The reason for the impossibility of refusal from the most harmful fuel is named

Bloomberg: China and India produce 14 million tons of coal annually from the most harmful fossil fuels to the atmosphere. Bloomberg analysts named the coal projects of China and India, which prove the inability of these countries to stop harming the planet in the coming decades, as a possible reason.

Collectively, researchers estimate that the world's top pollutants produce 14 million tonnes of coal annually, accounting for the largest share of both countries' energy mix, despite efforts to reduce carbon dioxide emissions and expand solar and wind projects.

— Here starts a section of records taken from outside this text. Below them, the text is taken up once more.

(* ===== verification/SeekSequence.v ===== *)
(** * Locating context lines: apply-patch/src/seek_sequence.rs

    [seek_sequence] finds where a block of pattern lines occurs in a file, trying four notions of
    equality of decreasing strictness.  The specification [occurs] says what an occurrence is under
    a given line normalisation; the theorems say that the search returns the first occurrence of the
    strictest normalisation that has one, and nothing exactly when the loosest has none. *)

From S2P Require Import Prelude Text.

Module SeekSequence.

(** ** The code *)

(** [codex-rs/apply-patch/src/seek_sequence.rs:79-92 normalise] the typographic characters folded
    to ASCII before the last, most permissive pass. *)
Definition normalise_char (c : char) : char :=
  (if (8208 <=? c) && (c <=? 8213) || (c =? 8722) then 45
   else if (8216 <=? c) && (c <=? 8219) then 39
   else if (8220 <=? c) && (c <=? 8223) then 34
   else if (c =? 160) || ((8194 <=? c) && (c <=? 8202)) || (c =? 8239) || (c =? 8287)
           || (c =? 12288) then 32
   else c)%N.

(** [codex-rs/apply-patch/src/seek_sequence.rs:76-94 normalise] *)
Definition normalise (s : str) : str := map normalise_char (trim s).

(** [for i in lo..=hi { if test(i) { return Some(i) } }], as [n] iterations from [i]. *)
Fixpoint find_from (test : nat -> bool) (i n : nat) : option nat :=
  match n with
  | 0 => None
  | S n' => if test i then Some i else find_from test (S i) n'
  end.

Definition for_inclusive (test : nat -> bool) (lo hi : nat) : option nat :=
  find_from test lo (S hi - lo).

(** [codex-rs/apply-patch/src/seek_sequence.rs:42-51 seek_sequence] the inner loop of the three
    normalising passes: every pattern line equals the file line at the same offset.  The index is
    always in range for the positions the search visits. *)
Fixpoint lines_match (key : str -> str) (lines pattern : list str) (i : nat) : bool :=
  match pattern with
  | [] => true
  | pat :: pattern' =>
      match lines !! i with
      | Some line => if bool_decide (key line = key pat)
                     then lines_match key lines pattern' (S i) else false
      | None => false
      end
  end.

(** [codex-rs/apply-patch/src/seek_sequence.rs:12-110 seek_sequence] *)
Definition seek_sequence (lines pattern : list str) (start : nat) (eof : bool) : option nat :=
  match pattern with
  | [] => Some start
  | _ =>
      if length lines <? length pattern then None
      else
        let search_start :=
          if eof && (length pattern <=? length lines)
          then length lines - length pattern else start in
        let hi := length lines - length pattern in
        let exact i := bool_decide (take (length pattern) (drop i lines) = pattern) in
        match for_inclusive exact search_start hi with
        | Some i => Some i
        | None =>
        match for_inclusive (lines_match trim_end lines pattern) search_start hi with
        | Some i => Some i
        | None =>
        match for_inclusive (lines_match trim lines pattern) search_start hi with
        | Some i => Some i
        | None => for_inclusive (lines_match normalise lines pattern) search_start hi
        end end end
  end.

(** ** The specification *)

(** The pattern occurs at line [i] up to the normalisation [key]. *)
Definition occurs (key : str -> str) (lines pattern : list str) (i : nat) : Prop :=
  i + length pattern <= length lines /\
  map key (take (length pattern) (drop i lines)) = map key pattern.

(** The normalisations in the order in which they are tried. *)
Definition tiers : list (str -> str) := [id; trim_end; trim; normalise].

Definition search_start (lines pattern : list str) (start : nat) (eof : bool) : nat :=
  if eof then length lines - length pattern else start.

(** [i] is the first occurrence at or after [s]. *)
Definition first_occurrence key (lines pattern : list str) (s i : nat) : Prop :=
  s <= i /\ occurs key lines pattern i /\ forall j, s <= j < i -> ~ occurs key lines pattern j.

Definition no_occurrence key (lines pattern : list str) (s : nat) : Prop :=
  forall j, s <= j -> ~ occurs key lines pattern j.

(** ** Lemmas *)

Lemma find_from_Some test i n k :
  find_from test i n = Some k ->
  i <= k < i + n /\ test k = true /\ forall j, i <= j < k -> test j = false.
Proof.
  revert i; induction n as [|n IH]; intros i; simpl; [done|].
  destruct (test i) eqn:E.
  - intros [= <-]. split; [lia|]. split; [done | lia].
  - intros (Hk & Ht & Hj)%IH. split; [lia|]. split; [done|].
    intros j Hij. destruct (decide (j = i)) as [->|]; [done | apply Hj; lia].
Qed.

Lemma find_from_None test i n :
  find_from test i n = None -> forall j, i <= j < i + n -> test j = false.
Proof.
  revert i; induction n as [|n IH]; intros i; simpl; [lia|].
  destruct (test i) eqn:E; [done|]. intros H j Hj.
  destruct (decide (j = i)) as [->|]; [done | apply (IH (S i)); [done | lia]].
Qed.

Lemma lines_match_spec key (lines pattern : list str) i :
  i + length pattern <= length lines ->
  lines_match key lines pattern i = true <->
  map key (take (length pattern) (drop i lines)) = map key pattern.
Proof.
  revert i; induction pattern as [|p pattern IH]; intros i Hlen; [done|].
  simpl in Hlen. simpl.
  destruct (lookup_lt_is_Some_2 lines i ltac:(lia)) as [l Hl].
  rewrite Hl, (drop_S lines l) by done. simpl.
  case_bool_decide as Hk.
  - rewrite IH by lia. split; [intros -> | intros [=]]; congruence.
  - split; [done|]. congruence.
Qed.

Lemma occurs_lines_match key (lines pattern : list str) i :
  i + length pattern <= length lines ->
  lines_match key lines pattern i = true <-> occurs key lines pattern i.
Proof. intros H. rewrite lines_match_spec by done. unfold occurs. tauto. Qed.

(** One pass of the search decides [first_occurrence] for its normalisation. *)
Lemma pass_spec key test (lines pattern : list str) s :
  length pattern <= length lines ->
  (forall i, i + length pattern <= length lines -> test i = true <-> occurs key lines pattern i) ->
  match for_inclusive test s (length lines - length pattern) with
  | Some i => first_occurrence key lines pattern s i
  | None => no_occurrence key lines pattern s
  end.
Proof.
  intros Hlen Htest. unfold for_inclusive.
  destruct (find_from _ _ _) as [i|] eqn:E.
  - apply find_from_Some in E as (Hi & Ht & Hmin).
    split; [lia|]. split; [apply Htest; [lia | done]|].
    intros j Hj Hocc. apply Htest in Hocc; [|lia]. by rewrite Hmin in Hocc by lia.
  - intros j Hj Hocc. pose proof (proj1 Hocc) as Hb.
    apply Htest in Hocc; [|lia]. rewrite (find_from_None _ _ _ E) in Hocc; [done | lia].
Qed.

Lemma seek_sequence_passes (lines pattern : list str) start eof :
  pattern <> [] -> length pattern <= length lines ->
  let s := search_start lines pattern start eof in
  match seek_sequence lines pattern start eof with
  | Some i => exists n key, tiers !! n = Some key /\ first_occurrence key lines pattern s i /\
                forall m key', m < n -> tiers !! m = Some key' -> no_occurrence key' lines pattern s
  | None => forall m key', tiers !! m = Some key' -> no_occurrence key' lines pattern s
  end.
Proof.
  intros Hne Hlen s. unfold seek_sequence. destruct pattern as [|p0 pat0] eqn:Hp; [done|].
  rewrite <- Hp in *. clear Hne.
  rewrite (proj2 (Nat.ltb_ge _ _)) by lia.
  assert (Hs : (if eof && (length pattern <=? length lines)
                then length lines - length pattern else start) = s).
  { subst s. unfold search_start. destruct eof; simpl; [|done].
    rewrite (proj2 (Nat.leb_le _ _) Hlen). by rewrite Hp. }
  rewrite Hs. clear Hs.
  assert (Hexact : forall i, i + length pattern <= length lines ->
            bool_decide (take (length pattern) (drop i lines) = pattern) = true <->
            occurs id lines pattern i).
  { intros i Hi. rewrite bool_decide_eq_true. unfold occurs. rewrite !map_id. tauto. }
  pose proof (pass_spec id _ lines pattern s Hlen Hexact) as P0.
  pose proof (pass_spec trim_end _ lines pattern s Hlen (occurs_lines_match trim_end lines pattern)) as P1.
  pose proof (pass_spec trim _ lines pattern s Hlen (occurs_lines_match trim lines pattern)) as P2.
  pose proof (pass_spec normalise _ lines pattern s Hlen (occurs_lines_match normalise lines pattern)) as P3.
  destruct (for_inclusive _ s _) as [i|];
    [exists 0, id; split; [done|split; [done|lia]]|].
  destruct (for_inclusive (lines_match trim_end _ _) s _) as [i|];
    [exists 1, trim_end; split; [done|split; [done|]];
     intros [|m] k Hm Hk; [by injection Hk as <- | lia]|].
  destruct (for_inclusive (lines_match trim _ _) s _) as [i|];
    [exists 2, trim; split; [done|split; [done|]];
     intros [|[|m]] k Hm Hk; [by injection Hk as <- | by injection Hk as <- | lia]|].
  destruct (for_inclusive (lines_match normalise _ _) s _) as [i|].
  - exists 3, normalise. split; [done|split; [done|]].
    intros [|[|[|m]]] k Hm Hk; [by injection Hk as <- .. | lia].
  - intros [|[|[|[|m]]]] k Hk; [by injection Hk as <- .. | done].
Qed.

(** Every stricter occurrence is an occurrence of the loosest normalisation. *)
Lemma occurs_normalise n key (lines pattern : list str) i :
  tiers !! n = Some key -> occurs key lines pattern i -> occurs normalise lines pattern i.
Proof.
  intros Hn [Hb Heq]. split; [done|].
  assert (Hkey : exists g, forall s, normalise s = g (key s)).
  { destruct n as [|[|[|[|n]]]]; simpl in Hn; simplify_eq.
    - by exists normalise.
    - exists normalise. intros s. unfold normalise. by rewrite trim_trim_end.
    - by exists (map normalise_char).
    - by exists id. }
  destruct Hkey as [g Hg].
  rewrite !(map_ext normalise (fun s => g (key s)) Hg).
  rewrite <- (map_map key g), <- (map_map key g). by rewrite Heq.
Qed.

(** An in-range result: the matched block lies inside the file. *)
Lemma seek_sequence_bounds (lines pattern : list str) start eof i :
  pattern <> [] -> seek_sequence lines pattern start eof = Some i ->
  i + length pattern <= length lines /\ (eof = false -> start <= i).
Proof.
  intros Hne Hs.
  destruct (decide (length pattern <= length lines)) as [Hlen|Hlen].
  - pose proof (seek_sequence_passes lines pattern start eof Hne Hlen) as P.
    rewrite Hs in P. destruct P as (n & key & _ & (Hst & [Hb _] & _) & _).
    split; [done|]. intros ->. exact Hst.
  - unfold seek_sequence in Hs. destruct pattern as [|p pat]; [done|].
    rewrite (proj2 (Nat.ltb_lt _ _)) in Hs by lia. done.
Qed.

(** ** Correctness *)

(** For a non-empty pattern, [seek_sequence] returns the first occurrence (at or after the
    search start) under the strictest of the four normalisations (exact, trailing blanks ignored,
    surrounding blanks ignored, typographic punctuation folded) under which the pattern occurs at
    all, and returns nothing only when it occurs under none of them. *)
Theorem seek_sequence_strictest_first (lines pattern : list str) start eof :
  pattern <> [] ->
  let s := search_start lines pattern start eof in
  match seek_sequence lines pattern start eof with
  | Some i => exists n key, tiers !! n = Some key /\ first_occurrence key lines pattern s i /\
                forall m key', m < n -> tiers !! m = Some key' -> no_occurrence key' lines pattern s
  | None => forall m key', tiers !! m = Some key' -> no_occurrence key' lines pattern s
  end.
Proof.
  intros Hne s. destruct (decide (length pattern <= length lines)) as [Hlen|Hlen].
  - by apply seek_sequence_passes.
  - destruct (seek_sequence lines pattern start eof) as [i|] eqn:E.
    + destruct (seek_sequence_bounds _ _ _ _ _ Hne E). lia.
    + intros m key' _ j _ [Hb _]. lia.
Qed.

Lemma seek_sequence_strictest_first_witness :
  exists i, seek_sequence [lit "a"; lit "b "; lit "b"] [lit "b"] 0 false = Some i /\
    first_occurrence id [lit "a"; lit "b "; lit "b"] [lit "b"] 0 i.
Proof.
  pose proof (seek_sequence_strictest_first [lit "a"; lit "b "; lit "b"] [lit "b"] 0 false
                ltac:(discriminate)) as H.
  exists 2. split; [reflexivity|].
  destruct H as (n & key & Hn & Hfirst & Hstrict).
  destruct n as [|n]; [by injection Hn as <-|]. exfalso.
  apply (Hstrict 0 id ltac:(lia) eq_refl 2 ltac:(vm_compute; lia)). split; [simpl; lia | reflexivity].
Defined.

(** With [eof] set, [seek_sequence] only ever looks at the last possible position: it answers
    that position if the pattern occurs there under the loosest normalisation, and nothing
    otherwise, whatever [start] is.  (The doc comment announces a fall-back to a search from
    [start].) *)
Theorem seek_sequence_eof_tail_only (lines pattern : list str) start :
  pattern <> [] ->
  forall i, seek_sequence lines pattern start true = Some i <->
    i = length lines - length pattern /\ occurs normalise lines pattern i.
Proof.
  intros Hne i. pose proof (seek_sequence_passes lines pattern start true Hne) as H.
  simpl in H. split.
  - intros E. destruct (seek_sequence_bounds _ _ _ _ _ Hne E) as [Hb _].
    specialize (H ltac:(lia)). rewrite E in H.
    destruct H as (n & key & Hn & (Hge & Hocc & _) & _).
    split; [lia | by eapply occurs_normalise].
  - intros [-> Hocc]. pose proof (proj1 Hocc). specialize (H ltac:(lia)).
    destruct (seek_sequence lines pattern start true) as [j|].
    + destruct H as (n & key & _ & (Hge & [Hb _] & _) & _). f_equal. lia.
    + exfalso. by apply (H 3 normalise eq_refl (length lines - length pattern)).
Qed.

Lemma seek_sequence_eof_tail_only_witness :
  seek_sequence [lit "x"; lit "y"] [lit "x"] 0 true <> Some 0 /\
  occurs normalise [lit "x"; lit "y"] [lit "x"] 0.
Proof.
  split; [|split; [simpl; lia | reflexivity]].
  intros H. apply (seek_sequence_eof_tail_only [lit "x"; lit "y"] [lit "x"] 0
                     ltac:(discriminate)) in H as [H _].
  discriminate H.
Defined.

End SeekSequence.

However, both China and India continue to build coal-fired power plants – from 2011 to 2020, these countries accounted for 95 percent of new capacity. The Global Energy Monitor noted that in 2020, for the first time since 2015, so many new coal plants appeared, and most of them in the PRC. In India, according to forecasts by the local government, the capacity of power plants on fossil fuels by 2030 will grow from the current 208 gigawatts to 267 gigawatts. The projects are expected to last at least 30 years, making it impossible to phase out coal by mid-century and strengthening its role in the global energy portfolio.

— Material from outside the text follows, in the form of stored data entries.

(* ===== verification/PatchParser.v ===== *)
(** * The patch grammar and its parser: apply-patch/src/parser.rs

    The hunks of an apply_patch payload and the batch parser.  An operation of the source
    that slices or indexes is modelled with [option], so that totality includes the absence of panics. *)

From S2P Require Import Prelude Text.

Module PatchParser.

(** ** Data *)

(** [codex-rs/apply-patch/src/parser.rs:54-60 ParseError] *)
Inductive ParseError :=
| InvalidPatchError (message : str)
| InvalidHunkError (message : str) (line_number : nat).

(** [codex-rs/apply-patch/src/parser.rs:112-126 UpdateFileChunk] *)
Record UpdateFileChunk := {
  change_context : option str;
  old_lines : list str;
  new_lines : list str;
  is_end_of_file : bool;
}.

(** [codex-rs/apply-patch/src/parser.rs:63-81 Hunk] a [PathBuf] is the text it was made from. *)
Inductive Hunk :=
| AddFile (path : str) (contents : str)
| DeleteFile (path : str)
| UpdateFile (path : str) (move_path : option str) (chunks : list UpdateFileChunk).

(** [codex-rs/apply-patch/src/lib.rs:91-99 ApplyPatchArgs] *)
Record ApplyPatchArgs := {
  patch : str;
  hunks : list Hunk;
  workdir : option str;
  environment_id : option str;
}.

(** [codex-rs/apply-patch/src/parser.rs:137-174 ParseMode] *)
Inductive ParseMode := Strict | Lenient.

#[global] Instance ParseError_eq_dec : EqDecision ParseError.
Proof. solve_decision. Defined.
#[global] Instance UpdateFileChunk_eq_dec : EqDecision UpdateFileChunk.
Proof. solve_decision. Defined.
#[global] Instance Hunk_eq_dec : EqDecision Hunk.
Proof. solve_decision. Defined.

(** [codex-rs/apply-patch/src/parser.rs:35-35 BEGIN_PATCH_MARKER] *)
Definition BEGIN_PATCH_MARKER : str := lit "*** Begin Patch".
(** [codex-rs/apply-patch/src/parser.rs:36-36 ENVIRONMENT_ID_MARKER] *)
Definition ENVIRONMENT_ID_MARKER : str := lit "*** Environment ID: ".
(** [codex-rs/apply-patch/src/parser.rs:37-37 END_PATCH_MARKER] *)
Definition END_PATCH_MARKER : str := lit "*** End Patch".
(** [codex-rs/apply-patch/src/parser.rs:38-38 ADD_FILE_MARKER] *)
Definition ADD_FILE_MARKER : str := lit "*** Add File: ".
(** [codex-rs/apply-patch/src/parser.rs:39-39 DELETE_FILE_MARKER] *)
Definition DELETE_FILE_MARKER : str := lit "*** Delete File: ".
(** [codex-rs/apply-patch/src/parser.rs:40-40 UPDATE_FILE_MARKER] *)
Definition UPDATE_FILE_MARKER : str := lit "*** Update File: ".
(** [codex-rs/apply-patch/src/parser.rs:41-41 MOVE_TO_MARKER] *)
Definition MOVE_TO_MARKER : str := lit "*** Move to: ".
(** [codex-rs/apply-patch/src/parser.rs:42-42 EOF_MARKER] *)
Definition EOF_MARKER : str := lit "*** End of File".
(** [codex-rs/apply-patch/src/parser.rs:43-43 CHANGE_CONTEXT_MARKER] *)
Definition CHANGE_CONTEXT_MARKER : str := lit "@@ ".
(** [codex-rs/apply-patch/src/parser.rs:44-44 EMPTY_CHANGE_CONTEXT_MARKER] *)
Definition EMPTY_CHANGE_CONTEXT_MARKER : str := lit "@@".
(** [codex-rs/apply-patch/src/parser.rs:52-52 PARSE_IN_STRICT_MODE] *)
Definition PARSE_IN_STRICT_MODE : bool := false.

(** [codex-rs/apply-patch/src/parser.rs:93-107 Hunk::path] *)
Definition hunk_path (h : Hunk) : str :=
  match h with
  | AddFile path _ => path
  | DeleteFile path => path
  | UpdateFile _ (Some path) _ => path
  | UpdateFile path None _ => path
  end.

(** The message both parsers give for a line that is no hunk header. *)
Definition invalid_header_message (line : str) : str :=
  lit "'" ++ line ++
  lit "' is not a valid hunk header. Valid hunk headers: '*** Add File: {path}', '*** Delete File: {path}', '*** Update File: {path}'".

Definition unexpected_line_message (line : str) : str :=
  lit "Unexpected line found in update hunk: '" ++ line ++
  lit "'. Every line should start with ' ' (context line), '+' (added line), or '-' (removed line)".

Definition missing_context_message (line : str) : str :=
  lit "Expected update hunk to start with a @@ context marker, got: '" ++ line ++ lit "'".

Definition empty_update_message (path : str) : str :=
  lit "Update file hunk for path '" ++ path ++ lit "' is empty".

Definition no_lines_message : str := lit "Update hunk does not contain any lines".

Definition first_line_message : str := lit "The first line of the patch must be '*** Begin Patch'".
Definition last_line_message : str := lit "The last line of the patch must be '*** End Patch'".

(** ** The parser *)

(** [codex-rs/apply-patch/src/parser.rs:264-282 check_start_and_end_lines_strict] *)
Definition check_start_and_end_lines_strict (first_line last_line : option str)
    : result ParseError unit :=
  match trim <$> first_line, trim <$> last_line with
  | Some first, Some last_ =>
      if bool_decide (first = BEGIN_PATCH_MARKER) && bool_decide (last_ = END_PATCH_MARKER)
      then Ok tt
      else if negb (bool_decide (first = BEGIN_PATCH_MARKER))
           then Err (InvalidPatchError first_line_message)
           else Err (InvalidPatchError last_line_message)
  | Some first, None =>
      if negb (bool_decide (first = BEGIN_PATCH_MARKER))
      then Err (InvalidPatchError first_line_message)
      else Err (InvalidPatchError last_line_message)
  | None, _ => Err (InvalidPatchError last_line_message)
  end.

(** [codex-rs/apply-patch/src/parser.rs:221-231 check_patch_boundaries_strict] *)
Definition check_patch_boundaries_strict (lines : list str)
    : run ParseError (list str * list str) :=
  _ ← try_ (check_start_and_end_lines_strict (head lines) (last lines));
  inner ← slice lines 1 (length lines - 1);
  Done (lines, inner).

(** [codex-rs/apply-patch/src/parser.rs:240-262 check_patch_boundaries_lenient] *)
Definition check_patch_boundaries_lenient (original_lines : list str)
    : run ParseError (list str * list str) :=
  match check_patch_boundaries_strict original_lines with
  | Fail original_parse_error =>
      match original_lines with
      | first :: _ :: _ =>
          let is_heredoc :=
            bool_decide (first = lit "<<EOF") || bool_decide (first = lit "<<'EOF'")
            || bool_decide (first = [60; 60; 34; 69; 79; 70; 34]%N) in
          if is_heredoc
             && (match last original_lines with Some l => ends_with (lit "EOF") l | None => false end)
             && (4 <=? length original_lines)
          then
            inner_lines ← slice original_lines 1 (length original_lines - 1);
            check_patch_boundaries_strict inner_lines
          else Fail original_parse_error
      | _ => Fail original_parse_error
      end
  | other => other
  end.

(** [codex-rs/apply-patch/src/parser.rs:201-217 parse_environment_id_preamble] *)
Definition parse_environment_id_preamble (hunk_lines : list str)
    : result ParseError (option str * list str * nat) :=
  match hunk_lines with
  | [] => Ok (None, hunk_lines, 2)
  | first_line :: rest =>
      match strip_prefix ENVIRONMENT_ID_MARKER (trim_start first_line) with
      | None => Ok (None, hunk_lines, 2)
      | Some environment_id =>
          let environment_id := trim environment_id in
          match environment_id with
          | [] => Err (InvalidPatchError (lit "apply_patch environment_id cannot be empty"))
          | _ => Ok (Some environment_id, rest, 3)
          end
      end
  end.

Definition push_old (c : UpdateFileChunk) (l : str) : UpdateFileChunk :=
  {| change_context := change_context c; old_lines := old_lines c ++ [l];
     new_lines := new_lines c; is_end_of_file := is_end_of_file c |}.
Definition push_new (c : UpdateFileChunk) (l : str) : UpdateFileChunk :=
  {| change_context := change_context c; old_lines := old_lines c;
     new_lines := new_lines c ++ [l]; is_end_of_file := is_end_of_file c |}.
Definition set_eof (c : UpdateFileChunk) : UpdateFileChunk :=
  {| change_context := change_context c; old_lines := old_lines c;
     new_lines := new_lines c; is_end_of_file := true |}.
Definition empty_chunk (ctx : option str) : UpdateFileChunk :=
  {| change_context := ctx; old_lines := []; new_lines := []; is_end_of_file := false |}.

(** [codex-rs/apply-patch/src/parser.rs:416-464 parse_update_file_chunk] the loop over the body of
    a chunk; [parsed_lines] counts the body lines consumed so far. *)
Fixpoint parse_chunk_body (lines : list str) (line_number : nat) (chunk : UpdateFileChunk)
    (parsed_lines : nat) : result ParseError (UpdateFileChunk * nat) :=
  match lines with
  | [] => Ok (chunk, parsed_lines)
  | line :: rest =>
      if bool_decide (line = EOF_MARKER) then
        if parsed_lines =? 0
        then Err (InvalidHunkError no_lines_message (line_number + 1))
        else Ok (set_eof chunk, parsed_lines + 1)
      else
        match line with
        | [] => parse_chunk_body rest line_number (push_new (push_old chunk []) []) (parsed_lines + 1)
        | ch :: l =>
            if (ch =? SP)%N
            then parse_chunk_body rest line_number (push_new (push_old chunk l) l) (parsed_lines + 1)
            else if (ch =? PLUS)%N
            then parse_chunk_body rest line_number (push_new chunk l) (parsed_lines + 1)
            else if (ch =? MINUS)%N
            then parse_chunk_body rest line_number (push_old chunk l) (parsed_lines + 1)
            else if parsed_lines =? 0
            then Err (InvalidHunkError (unexpected_line_message line) (line_number + 1))
            else Ok (chunk, parsed_lines)
        end
  end.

“The power outage in September shows that we are still not sufficiently prepared,” said Yang Weimin, deputy head of the Economic Affairs Committee of the People's Political Consultative Council of China. He believes that using coal to compensate for power outages from renewable sources will only work with additional funding.

According to Bloomberg analysts, in 2020, coal accounted for 34 percent of the world's energy consumption – the minimum amount for more than than 20 years. Nevertheless, in the energy balances of China and India, this type of fuel amounted to 62 and 72 percent, respectively. Analysts predict that by 2050 the share of energy from coal in both countries will remain at the level of 20 percent.

Environmentalists oppose the production of energy from fossil fuels – the operation of coal-fired power plants is incompatible with humanity's desire to limit the rise in global temperatures at around 1.5 degrees Celsius compared to pre-industrial levels. For a chance to successfully contain the global catastrophe, scientists have called for the closure of three thousand coal projects around the world.